Let me begin this piece by stating that I am elated that the United States Armed Forces are returning home from Iraq. Also, I am somewhat biased when speaking on veterans; I am the proud daughter of a Purple Heart recipient. Please keep this in mind as I speak on a critical problem facing our Armed Forces.
The unpopular War in Iraq, with its dwindling support in recent years, drew many a comparison to Vietnam. The harsh words thrown at these so-called “baby-killers” was in retaliation of a war the American people did not believe in. Many of these soldiers were in need of medical attention; both physically and mentally, to help cope with the horrors of battle. Among every generation of veterans, one will find someone who still tosses and turn through the night, suffers from nightmarish memories and is ready to fight if woken up prematurely.
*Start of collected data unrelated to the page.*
(** X8.  Tool XP is a whole rate per tool used: 10, or 12 with more than
    three tools, each half as much again when the efficient-tools flag is
    set (15 or 18). *)
Theorem tool_xp_per_tool (sd : Redesign.SessionData) (tools : list string) :
  Redesign.tool_xp_of sd tools =
  Z.of_nat (List.length tools) *
  match (3 <? List.length tools)%nat, Redesign.efficient_tools sd with
  | false, false => 10
  | true, false => 12
  | false, true => 15
  | true, true => 18
  end.
Proof.
  unfold Redesign.tool_xp_of.
  set (n := Z.of_nat (List.length tools)).
  change (Redesign.rate_int "tool_use_base") with 10.
  change (Redesign.rate_float "tool_combo_multiplier") with (12 # 10).
  change (Redesign.rate_float "efficient_tool_multiplier") with (15 # 10).
  assert (H12 : int_of_float (inject_Z (n * 10) * (12 # 10)) = n * 12).
  { rewrite (SessionFacts.int_of_float_comp _ (inject_Z (n * 12)));
      [apply SessionFacts.int_of_float_inject|].
    unfold Qeq, Qmult, inject_Z. cbn [Qnum Qden]. lia. }
  assert (H15 : forall k, int_of_float (inject_Z (n * (2 * k)) * (15 # 10))
                          = n * (3 * k)).
  { intros k.
    rewrite (SessionFacts.int_of_float_comp _ (inject_Z (n * (3 * k))));
      [apply SessionFacts.int_of_float_inject|].
    unfold Qeq, Qmult, inject_Z. cbn [Qnum Qden]. lia. }
  destruct (Nat.ltb 3 (List.length tools)), (Redesign.efficient_tools sd).
  - rewrite H12. apply (H15 6).
  - exact H12.
  - apply (H15 5).
  - reflexivity.
Qed.

(** ** Success scan and extraction *)

Module ExtractionMore.

Import Analyzer.

Lemma rstrip_head (c : ascii) (s : string) :
  PyStr.is_space c = false ->
  PyStr.rstrip (String c s) = String c (PyStr.rstrip s).
Proof.
  intros H. cbn [PyStr.rstrip]. rewrite H. destruct (PyStr.rstrip s); reflexivity.
Qed.

Lemma rstrip_cons (c : ascii) (s : string) :
  PyStr.rstrip (String c s) =
  match PyStr.rstrip s with
  | EmptyString => if PyStr.is_space c then EmptyString else String c EmptyString
  | r => String c r
  end.
Proof. reflexivity. Qed.

Lemma rstrip_idempotent (s : string) :
  PyStr.rstrip (PyStr.rstrip s) = PyStr.rstrip s.
Proof.
  induction s as [| c s IH]; [reflexivity|].
  rewrite (rstrip_cons c s). destruct (PyStr.rstrip s) as [| d r] eqn:E.
  - destruct (PyStr.is_space c) eqn:Hc; [reflexivity|].
    rewrite rstrip_cons. cbn [PyStr.rstrip]. now rewrite Hc.
  - rewrite rstrip_cons, IH. reflexivity.
Qed.

(* a left-stripped string is empty or begins with a character that is kept *)
Lemma lstrip_head (s : string) :
  PyStr.lstrip s = EmptyString \/
  exists c t, PyStr.lstrip s = String c t /\ PyStr.is_space c = false.
Proof.
  induction s as [| c s IH]; [now left|].
  cbn [PyStr.lstrip]. destruct (PyStr.is_space c) eqn:Hc; [exact IH|].
  right. now exists c, s.
Qed.

Lemma strip_idempotent (s : string) : PyStr.strip (PyStr.strip s) = PyStr.strip s.
Proof.
  unfold PyStr.strip.
  destruct (lstrip_head s) as [-> | [c [t [-> Hc]]]]; [reflexivity|].
  rewrite (rstrip_head c t Hc). cbn [PyStr.lstrip]. rewrite Hc.
  rewrite <- (rstrip_head c t Hc). apply rstrip_idempotent.
Qed.

Lemma take_length (n : nat) (s : string) :
  (String.length (PyStr.take n s) <= n)%nat.
Proof.
  revert s. induction n as [| n IH]; intros [| c s]; simpl; try lia.
  specialize (IH s). lia.
Qed.

Section WithRuntime.

Context {rt : Runtime}.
These occurrences are going to spike as our soldiers come home, and may spill over into the justice system. Not only that, but new statistics are showing that even though the veteran only makes up seven percent of the United States population, they currently make up for one in five suicides. Every one in five. Clearly something is not going right when they go home, or even if they do get treatment in the form of counseling and therapy, it is not working for the long term.
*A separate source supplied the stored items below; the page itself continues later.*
Lemma ingest_text_some (store : list Entry) (text law d : string) (c : ascii)
    (d' : string) (section : option string) (year : option Z) :
  ingest_text store text (Some (d ++ String c d')%string) section law year
  = store ++ [mkEntry (d ++ String c d')%string text section law year].
Proof.
  unfold ingest_text. destruct d; reflexivity.
Qed.

(** The loop runs [chunk_count] rounds and appends the chunk entries. *)
Lemma ingest_loop_run (words : list string) (law : string) (cs ov : Z) :
  0 < cs - ov ->
  forall fuel i idx store ids,
    (chunk_count (Z.of_nat (List.length words) - i) (cs - ov) < fuel)%nat ->
    ingest_loop fuel words law cs ov i idx store ids
    = Some (store ++ chunk_entries words law cs (cs - ov)
                       (chunk_count (Z.of_nat (List.length words) - i) (cs - ov)) i idx,
            ids ++ map e_id (chunk_entries words law cs (cs - ov)
                       (chunk_count (Z.of_nat (List.length words) - i) (cs - ov)) i idx)).
Proof.
  intros Hs. induction fuel as [|f IH]; intros i idx store ids Hf; [lia |].
  cbn [ingest_loop].
  destruct (Z.ltb_spec i (Z.of_nat (List.length words))) as [Hi | Hi].
  - rewrite (chunk_count_pos _ _ Hs) by lia. rewrite (chunk_count_pos _ _ Hs) in Hf by lia.
    rewrite (ingest_text_some store _ law law "-"%char (string_of_Z idx)).
    rewrite IH by (replace (Z.of_nat (List.length words) - (i + (cs - ov)))
                     with (Z.of_nat (List.length words) - i - (cs - ov)) by ring; lia).
    replace (Z.of_nat (List.length words) - (i + (cs - ov)))
      with (Z.of_nat (List.length words) - i - (cs - ov)) by ring.
    cbn [chunk_entries map]. rewrite <- !app_assoc. reflexivity.
  - rewrite (chunk_count_nonpos _ _ Hs) by lia. cbn [chunk_entries map].
    rewrite !app_nil_r. reflexivity.
Qed.

Lemma nth_error_chunk_entries (words : list string) (law : string) (cs step : Z) :
  forall m i idx j, (j < m)%nat ->
  nth_error (chunk_entries words law cs step m i idx) j
  = Some (chunk_entry words law cs (i + Z.of_nat j * step) (idx + Z.of_nat j)).
Proof.
  induction m as [|m IH]; intros i idx j Hj; [lia |].
  destruct j as [|j]; cbn [chunk_entries nth_error].
  - rewrite !Z.add_0_r. reflexivity.
  - rewrite IH by lia. f_equal. f_equal; lia.
Qed.

Lemma chunk_entries_length (words : list string) (law : string) (cs step : Z) :
  forall m i idx, List.length (chunk_entries words law cs step m i idx) = m.
Proof.
  induction m as [|m IH]; intros; simpl; [reflexivity | rewrite IH; reflexivity].
Qed.

Lemma nth_error_chunk_entries_lt (words : list string) (law : string) (cs step : Z) :
  forall m i idx j e,
  nth_error (chunk_entries words law cs step m i idx) j = Some e -> (j < m)%nat.
Proof.
  intros m i idx j e H.
  assert (Hn : nth_error (chunk_entries words law cs step m i idx) j <> None) by congruence.
  apply nth_error_Some in Hn. rewrite chunk_entries_length in Hn. exact Hn.
Qed.

(** [ingest_large_text] with a positive step, given enough fuel. *)
Lemma ingest_large_text_run (fuel : nat) (store : list Entry) (text law : string)
    (cs ov : Z) :
  0 < cs - ov ->
  (chunk_count (Z.of_nat (List.length (py_split text))) (cs - ov) < fuel)%nat ->
  ingest_large_text fuel store text law cs ov
  = Some (store ++ chunk_entries (py_split text) law cs (cs - ov)
                     (chunk_count (Z.of_nat (List.length (py_split text))) (cs - ov)) 0 0,
          map e_id (chunk_entries (py_split text) law cs (cs - ov)
                     (chunk_count (Z.of_nat (List.length (py_split text))) (cs - ov)) 0 0)).
Proof.
  intros Hs Hf. unfold ingest_large_text.
  rewrite ingest_loop_run by (rewrite ?Z.sub_0_r; assumption).
  rewrite Z.sub_0_r. reflexivity.
Qed.

Lemma ingest_loop_stuck (words : list string) (law : string) (cs ov : Z) :
  cs - ov <= 0 ->
  forall fuel i idx store ids, i < Z.of_nat (List.length words) ->
  ingest_loop fuel words law cs ov i idx store ids = None.
Proof.
  intros Hs. induction fuel as [|f IH]; intros i idx store ids Hi; [reflexivity |].
  cbn [ingest_loop]. destruct (Z.ltb_spec i (Z.of_nat (List.length words))); [| lia].
  apply IH. lia.
Qed.

End Ingest.

Section IngestFacts.
Open Scope Z_scope.
Open Scope list_scope.

(** X8. [ingest_large_text] with [chunk_size - overlap > 0] ends after
    [ceil(n / (chunk_size - overlap))] chunks for a text of [n] words: it
    appends one entry per chunk after the existing store, returns their
    ids in order, and chunk [j] has id [law-j], section [chunk-j], and the
    text of words [j*step] to [j*step + chunk_size] joined by spaces. *)
Theorem ingest_large_text_chunks (fuel : nat) (store : list Entry) (text law : string)
    (chunk_size overlap : Z) :
  0 < chunk_size - overlap ->
  (chunk_count (Z.of_nat (List.length (py_split text))) (chunk_size - overlap) < fuel)%nat ->
  exists entries ids,
    ingest_large_text fuel store text law chunk_size overlap = Some (store ++ entries, ids) /\
    map e_id entries = ids /\
    Z.of_nat (List.length ids)
      = (Z.of_nat (List.length (py_split text)) + (chunk_size - overlap) - 1)
          / (chunk_size - overlap) /\
    forall j e, nth_error entries j = Some e ->
      e_id e = (law ++ "-" ++ string_of_Z (Z.of_nat j))%string /\
      e_section e = Some ("chunk-" ++ string_of_Z (Z.of_nat j))%string /\
      e_law e = law /\
      e_text e = py_join " " (py_slice (py_split text)
                   (Z.of_nat j * (chunk_size - overlap))
                   (Z.of_nat j * (chunk_size - overlap) + chunk_size)).
Proof.
  intros Hs Hf.
  rewrite (ingest_large_text_run fuel store text law chunk_size overlap Hs Hf).
  eexists; eexists; split; [reflexivity |]. split; [reflexivity |]. split.
  - rewrite length_map, chunk_entries_length. unfold chunk_count.
    apply Z2Nat.id. apply Z.div_pos; lia.
  - intros j e He.
    pose proof (nth_error_chunk_entries_lt _ _ _ _ _ _ _ _ _ He) as Hj.
    rewrite nth_error_chunk_entries in He by exact Hj.
    injection He as <-. cbn [chunk_entry e_id e_section e_law e_text].
    rewrite ?Z.add_0_l. repeat split.
Qed.

Lemma ingest_large_text_chunks_witness :
  (0 < 2 - 1 /\
   (chunk_count (Z.of_nat (List.length (py_split five_words))) (2 - 1) < 7)%nat) /\
  exists entries ids,
    ingest_large_text 7 [] five_words "PITA" 2 1 = Some ([] ++ entries, ids) /\
    map e_id entries = ids /\
    Z.of_nat (List.length ids)
      = (Z.of_nat (List.length (py_split five_words)) + (2 - 1) - 1) / (2 - 1) /\
    forall j e, nth_error entries j = Some e ->
      e_id e = ("PITA" ++ "-" ++ string_of_Z (Z.of_nat j))%string /\
      e_section e = Some ("chunk-" ++ string_of_Z (Z.of_nat j))%string /\
      e_law e = "PITA" /\
      e_text e = py_join " " (py_slice (py_split five_words)
                   (Z.of_nat j * (2 - 1)) (Z.of_nat j * (2 - 1) + 2)).
Proof.
  split; [split; vm_compute; (reflexivity || lia) |].
  apply ingest_large_text_chunks; vm_compute; (reflexivity || lia).
Defined.

(** X9. A text with no words (empty or only whitespace) ingests nothing
    and returns no ids, whatever [chunk_size] and [overlap] are. *)
Theorem ingest_large_text_no_words (fuel : nat) (store : list Entry) (text law : string)
    (chunk_size overlap : Z) :
  py_split text = [] -> (0 < fuel)%nat ->
  ingest_large_text fuel store text law chunk_size overlap = Some (store, []).
Proof.
  intros Hw Hf. destruct fuel as [|f]; [lia |].
  unfold ingest_large_text. rewrite Hw. reflexivity.
Qed.

Lemma ingest_large_text_no_words_witness :
  (py_split blank_text = [] /\ (0 < 1)%nat) /\
  ingest_large_text 1 [] blank_text "PITA" 150 800 = Some ([], []).
Proof.
  split; [split; [vm_compute; (reflexivity || lia) | lia] |].
  apply ingest_large_text_no_words; [vm_compute; (reflexivity || lia) | lia].
Defined.

(** X10. When [overlap >= chunk_size] and the text has a word, the loop of
    [ingest_large_text] never ends: its index never moves forward, so no
    number of rounds finishes it. *)
Theorem ingest_large_text_diverges (fuel : nat) (store : list Entry) (text law : string)
    (chunk_size overlap : Z) :
  py_split text <> [] -> chunk_size - overlap <= 0 ->
  ingest_large_text fuel store text law chunk_size overlap = None.
Proof.
  intros Hw Hs. unfold ingest_large_text. apply ingest_loop_stuck; [exact Hs |].
  destruct (py_split text); [contradiction | simpl; lia].
Qed.

Lemma ingest_large_text_diverges_witness :
  (py_split five_words <> [] /\ 150 - 150 <= 0) /\
  ingest_large_text 1000 [] five_words "PITA" 150 150 = None.
Proof.
  split; [split; [vm_compute; discriminate | lia] |].
  apply ingest_large_text_diverges; [vm_compute; discriminate | lia].
Defined.

Lemma py_slice_nth {A} (l : list A) (a b k : Z) (w : A) :
  0 <= a <= k -> k < b -> nth_error l (Z.to_nat k) = Some w ->
  nth_error (py_slice l a b) (Z.to_nat (k - a)) = Some w.
Proof.
  intros Ha Hb Hk. unfold py_slice.
  assert (Hkl : (Z.to_nat k < List.length l)%nat)
    by (apply nth_error_Some; congruence).
  destruct (Z.ltb_spec a 0); [lia |].
  destruct (Z.ltb_spec b 0); [lia |].
  rewrite nth_error_firstn.
  destruct (Nat.ltb_spec (Z.to_nat (k - a))
              (Z.to_nat (Z.min b (Z.of_nat (List.length l))
                         - Z.min a (Z.of_nat (List.length l))))); [| lia].
  rewrite nth_error_skipn.
  replace (Z.to_nat (Z.min a (Z.of_nat (List.length l))) + Z.to_nat (k - a))%nat
    with (Z.to_nat k) by lia.
  exact Hk.
Qed.

(** X11. With [0 <= overlap < chunk_size] (the defaults 800 and 150
    included), every word of the text lands in some ingested chunk. *)
Theorem ingest_large_text_covers (fuel : nat) (store : list Entry) (text law : string)
    (chunk_size overlap : Z) :
  0 <= overlap < chunk_size ->
  (chunk_count (Z.of_nat (List.length (py_split text))) (chunk_size - overlap) < fuel)%nat ->
  exists entries ids,
    ingest_large_text fuel store text law chunk_size overlap = Some (store ++ entries, ids) /\
    forall k w, nth_error (py_split text) k = Some w ->
      exists j e chunk, nth_error entries j = Some e /\
        e_text e = py_join " " chunk /\ In w chunk.
Proof.
  intros Ho Hf. set (step := chunk_size - overlap).
  assert (Hs : 0 < step) by (unfold step; lia).
  rewrite (ingest_large_text_run fuel store text law chunk_size overlap Hs Hf).
  eexists; eexists; split; [reflexivity |].
  intros k w Hk. set (n := Z.of_nat (List.length (py_split text))).
  assert (Hkn : (k < List.length (py_split text))%nat)
    by (apply nth_error_Some; congruence).
  set (jz := Z.of_nat k / step).
  assert (Hj0 : 0 <= jz) by (apply Z.div_pos; lia).
  assert (Hj1 : step * jz <= Z.of_nat k) by (apply Z.mul_div_le; lia).
  assert (Hj2 : Z.of_nat k < step * jz + step).
  { pose proof (Z.mod_pos_bound (Z.of_nat k) step Hs).
    pose proof (Z.div_mod (Z.of_nat k) step ltac:(lia)). unfold jz. lia. }
  assert (Hjc : (Z.to_nat jz < chunk_count n step)%nat).
  { unfold chunk_count.
    assert (jz + 1 <= (n + step - 1) / step).
    { apply Z.div_le_lower_bound; [exact Hs |]. unfold n. lia. }
    lia. }
  exists (Z.to_nat jz).
  eexists. exists (py_slice (py_split text) (Z.of_nat (Z.to_nat jz) * step)
                     (Z.of_nat (Z.to_nat jz) * step + chunk_size)).
  split; [rewrite nth_error_chunk_entries by exact Hjc; reflexivity |].
  split; [cbn [e_text chunk_entry]; rewrite ?Z.add_0_l; reflexivity |].
  apply nth_error_In with (n := Z.to_nat (Z.of_nat k - Z.of_nat (Z.to_nat jz) * step)).
  apply py_slice_nth; [lia | unfold step in *; lia |].
  rewrite Nat2Z.id. exact Hk.
Qed.

Lemma ingest_large_text_covers_witness :
  (0 <= 1 < 2 /\
   (chunk_count (Z.of_nat (List.length (py_split five_words))) (2 - 1) < 7)%nat) /\
  exists entries ids,
    ingest_large_text 7 [] five_words "PITA" 2 1 = Some ([] ++ entries, ids) /\
    forall k w, nth_error (py_split five_words) k = Some w ->
      exists j e chunk, nth_error entries j = Some e /\
        e_text e = py_join " " chunk /\ In w chunk.
Proof.
  split; [split; [lia | vm_compute; (reflexivity || lia)] |].
  apply ingest_large_text_covers; [lia | vm_compute; (reflexivity || lia)].
Defined.

(** X12. [upload_tax_document] calls [ingest_large_text] with the defaults
    800 and 150, so it always finishes, and reports [ceil(n / 650)] chunks
    for a text of [n] words. *)
Theorem upload_chunks_ingested_count (fuel : nat) (store : list Entry) (text prefix : string) :
  (chunk_count (Z.of_nat (List.length (py_split text))) 650 < fuel)%nat ->
  upload_chunks_ingested fuel store text prefix
  = Some ((Z.of_nat (List.length (py_split text)) + 649) / 650).
Proof.
  intros Hf. unfold upload_chunks_ingested.
  rewrite (ingest_large_text_run fuel store text prefix 800 150) by (try exact Hf; lia).
  rewrite length_map, chunk_entries_length. unfold chunk_count.
  rewrite Z2Nat.id by (apply Z.div_pos; lia).
  replace (Z.of_nat (List.length (py_split text)) + (800 - 150) - 1)
    with (Z.of_nat (List.length (py_split text)) + 649) by ring.
  reflexivity.
Qed.

Lemma upload_chunks_ingested_count_witness :
  (chunk_count (Z.of_nat (List.length (py_split five_words))) 650 < 2)%nat /\
  upload_chunks_ingested 2 [] five_words "pita_2011"
  = Some ((Z.of_nat (List.length (py_split five_words)) + 649) / 650).
Proof.
  split; [vm_compute; (reflexivity || lia) |].
  apply upload_chunks_ingested_count. vm_compute. reflexivity.
Defined.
What will it take for Americans to start seriously paying attention to this? Will a backlash be required like the Vietnam veterans faced during the late 1960s and early 1970s? How many of the men and women that we claim to support through slogans and positive words will find themselves feeling as if they have run out of options? It seems to me that this is one of the worst-kept and ill-handled secrets of the War in Iraq.
While everyone is cheering and throwing parades for the returning soldiers, as they should be, they are extremely few people that want to talk about what happens down the line. There should an equal amount of focus and effort on making the lives of our veterans better beyond the ‘welcome home’ honeymoon period. Once the calls, accolades and gifts stop rolling in as often, a veteran may feel as if they are alone in a room full of people.
Getting a solider to talk is hard, but once they do, it is crucial that they continue to talk to someone who actively listens. As much as they may appear to have support, if these well-wishers are not trained or knowledgeable in helping our veterans, they will never truly understand how to make a difference.